Brefeldin A reduces surface nucleoprotein expression and increases N protein accumulation within the Golgi compartment. (A) Flow cytometry analyses of BFA- and WM-inhibition assays. At 24 hpi, control and hRSV-infected (MOI = 5) HEp-2 cells were incubated for 5 h with either BFA (10 μg/mL) or WM (500 nM), washed twice, and analyzed by flow cytometry for expression of surface hRSV N. One group for each drug (along its vehicle control) was washed and left in culture to determine N expression in the cell surface at 48 hpi (n = 3). (B) HEp-2 cells were coinfected with hRSV (MOI = 5) and a baculovirus encoding a fusion RFP-GALNT2 (particles per cell = 30).

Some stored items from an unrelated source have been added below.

(** * Snake game (src/app/page.tsx): the game state and its transitions

    The component [SnakeGame] keeps seven React state cells.  The
    embedding below puts them in one record, writes every state setter
    as a record update, and writes each callback of the component as a
    function on that record.  Randomness is an explicit list of
    draws that the callbacks consume from the left. *)

From Stdlib Require Import ZArith QArith Qabs List Bool String Lia.
From Stdlib Require Import Relations.Relation_Operators.
From Stdlib Require Import DecimalString.
Import ListNotations.
Local Open Scope Z_scope.

(** ** Data model *)

(** [type Position = { x: number; y: number }] *)
Record Position : Type := mkPosition { x : Z; y : Z }.

(** [type Direction = 'UP' | 'DOWN' | 'LEFT' | 'RIGHT'] *)
Inductive Direction : Type := UP | DOWN | LEFT | RIGHT.

Definition gridSize : Z := 20.
Definition initialSpeed : Z := 150.

(** The [useState] cells of the component, in declaration order. *)
Record GameState : Type := mkGame {
  snake : list Position;
  food : Position;
  direction : Direction;
  gameOver : bool;
  isPaused : bool;
  score : Z;
  speed : Z
}.

(** The values handed to [useState] on the first render. *)
Definition initialState : GameState :=
  {| snake := [mkPosition 10 10];
     food := mkPosition 5 5;
     direction := RIGHT;
     gameOver := false;
     isPaused := true;
     score := 0;
     speed := initialSpeed |}.

Section Setters.
Variable st : GameState.

Definition setSnake (v : list Position) : GameState :=
  mkGame v (food st) (direction st) (gameOver st) (isPaused st) (score st) (speed st).
Definition setFood (v : Position) : GameState :=
  mkGame (snake st) v (direction st) (gameOver st) (isPaused st) (score st) (speed st).
Definition setDirection (v : Direction) : GameState :=
  mkGame (snake st) (food st) v (gameOver st) (isPaused st) (score st) (speed st).
Definition setGameOver (v : bool) : GameState :=
  mkGame (snake st) (food st) (direction st) v (isPaused st) (score st) (speed st).
Definition setIsPaused (v : bool) : GameState :=
  mkGame (snake st) (food st) (direction st) (gameOver st) v (score st) (speed st).
Definition setScore (v : Z) : GameState :=
  mkGame (snake st) (food st) (direction st) (gameOver st) (isPaused st) v (speed st).
Definition setSpeed (v : Z) : GameState :=
  mkGame (snake st) (food st) (direction st) (gameOver st) (isPaused st) (score st) v.
End Setters.

(** [a.x === b.x && a.y === b.y] *)
Definition samePos (a b : Position) : bool :=
  (x a =? x b) && (y a =? y b).

(** [d1 !== d2] is [negb (direction_eqb d1 d2)]. *)
Definition direction_eqb (d1 d2 : Direction) : bool :=
  match d1, d2 with
  | UP, UP | DOWN, DOWN | LEFT, LEFT | RIGHT, RIGHT => true
  | _, _ => false
  end.

(** ** Randomness

    The component uses [Math.random] in one expression only,
    [Math.floor(Math.random() * gridSize)].  A draw is the number that
    expression evaluates to; the engine computes it in floating point
    and the model takes it as given.  A computation reads draws from a
    finite supply and hands back what is left; [None] means the supply
    ran out before the computation returned. *)
Definition Rand (A : Type) : Type := list Z -> option (A * list Z).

At 24 hpi, HEp-2 cells were incubated for 5 h with BFA (10 μg/mL), DMSO (vehicle), or media (untreated) and then fixed with 4% paraformaldehyde (PFA) in PBS, permeabilized with 0.2% Triton X-100 in PBS, and stained using a directly conjugated anti-N 1E9/D1 Alexa Fluor 647 (depicted in green) (n = 3). Open arrowheads (white) indicate N-hRSV–RFP colocalization in untreated and vehicle-treated cells. Thin arrows indicate accumulation of N within the RFP-GALNT2⁺ compartment in BFA-treated cells. *P < 0.05; ***P < 0.001. n.s., nonsignificant.